*Instructions to follow*: Pick every line out of the entries below that has the string "buildBotmaticKey", and copy it.

*Available data*:
(** The first piece stops at the first separator, if there is one. *)
Lemma split_on_head (key : string) :
  ∃ h t, split_on "_" key = h :: t ∧ no_underscore h = true ∧
         ((t = [] ∧ key = h) ∨ ∃ rest, key = h +:+ "_" +:+ rest ∧ t = split_on "_" rest).
Proof.
  induction key as [|c key (h & t & Hsp & Hh & Hshape)].
  - exists "", []. repeat split; [by left].
  - simpl. destruct (Ascii.eqb_spec c "_") as [->|Hc].
    + exists "", (split_on "_" key). repeat split. right. by exists key.
    + rewrite Hsp. exists (String c h), t. split; [done|]. split.
      * simpl. rewrite Hh, andb_true_r. apply negb_true_iff.
        by apply Ascii.eqb_neq.
      * destruct Hshape as [[-> ->]|(rest & -> & ->)]; [by left|].
        right. by exists rest.
Qed.

End Readers.

(** X1.  The three readers undo the one-key format
    [<integrationId>_<botmaticId>_<extId>]: on a key made of three ids
    without underscore, joined by underscores, they give back the three
    ids. *)
Theorem readers_round_trip (i b e : string) :
  no_underscore i = true → no_underscore b = true → no_underscore e = true →
  let key := i +:+ "_" +:+ b +:+ "_" +:+ e in
  integrationIdInKey key = Str i ∧
  botmaticIdInKey key = Str b ∧
  externalIdInKey key = Str e.
Proof.
  intros Hi Hb He key.
  unfold integrationIdInKey, botmaticIdInKey, externalIdInKey, key.
  by rewrite (split_on_piece i _ Hi), (split_on_piece b _ Hb), (split_on_plain e He).
Qed.

Lemma readers_round_trip_witness :
  no_underscore "0" = true ∧
  integrationIdInKey "0_123_234" = Str "0" ∧
  botmaticIdInKey "0_123_234" = Str "123" ∧
  externalIdInKey "0_123_234" = Str "234".
Proof.
  split; [reflexivity|].
  exact (readers_round_trip "0" "123" "234" eq_refl eq_refl eq_refl).
Defined.

(** X2.  The readers do not read the keys that the module writes: on a
    forward or reverse key whose scope and id hold no underscore,
    [integrationIdInKey] gives the whole key and the two others give
    [undefined]. *)
Theorem readers_on_written_keys (i id : Js.value) (d : direction) :
  no_underscore (to_string i) = true → no_underscore (to_string id) = true →
  let key := match d with
             | PRIMARY => buildBotmaticKey i id
             | EXTERNAL => buildExternalKey i id
             end in
  integrationIdInKey key = Str key ∧
  botmaticIdInKey key = Undefined ∧
  externalIdInKey key = Undefined.
Proof.
  intros Hi Hid key.
  assert (Hkey : no_underscore key = true).
  { unfold key, buildBotmaticKey, buildExternalKey.
    destruct d; rewrite !no_underscore_app, Hi, Hid; reflexivity. }
  unfold integrationIdInKey, botmaticIdInKey, externalIdInKey.
  by rewrite (split_on_plain key Hkey).
Qed.

Lemma readers_on_written_keys_witness :
  no_underscore "0" = true ∧
  integrationIdInKey (buildBotmaticKey (Str "0") (Str "123")) = Str "0:b:123" ∧
  botmaticIdInKey (buildBotmaticKey (Str "0") (Str "123")) = Undefined ∧
  externalIdInKey (buildBotmaticKey (Str "0") (Str "123")) = Undefined.
Proof.
  split; [reflexivity|].
  exact (readers_on_written_keys (Str "0") (Str "123") PRIMARY eq_refl eq_refl).
Defined.

(** X3.  [integrationIdInKey] always gives a string: the part of the key
    before its first underscore, or the whole key when it has none.
    [botmaticIdInKey] gives [undefined] exactly on the keys without
    underscore. *)
Theorem readers_first_pieces (key : string) :
  (∃ r, integrationIdInKey key = Str r ∧ no_underscore r = true ∧
        (key = r ∨ ∃ rest, key = r +:+ "_" +:+ rest)) ∧
  (botmaticIdInKey key = Undefined ↔ no_underscore key = true).
Proof.
  destruct (split_on_head key) as (h & t & Hsp & Hh & Hshape).
  unfold integrationIdInKey, botmaticIdInKey, at_index. rewrite Hsp. simpl.
  split.
  - exists h. repeat split; [done|].
    destruct Hshape as [[_ ->]|(rest & -> & _)]; [by left | right; by exists rest].
  - destruct Hshape as [[-> ->]|(rest & -> & ->)].
    + by split.
    + destruct (split_on_head rest) as (h' & t' & -> & _). simpl.
      rewrite no_underscore_app. norm_app. simpl.
      rewrite andb_false_r. by split.
Qed.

*Solution*:
             | PRIMARY => buildBotmaticKey i id
  { unfold key, buildBotmaticKey, buildExternalKey.
  integrationIdInKey (buildBotmaticKey (Str "0") (Str "123")) = Str "0:b:123" ∧
  botmaticIdInKey (buildBotmaticKey (Str "0") (Str "123")) = Undefined ∧
  externalIdInKey (buildBotmaticKey (Str "0") (Str "123")) = Undefined.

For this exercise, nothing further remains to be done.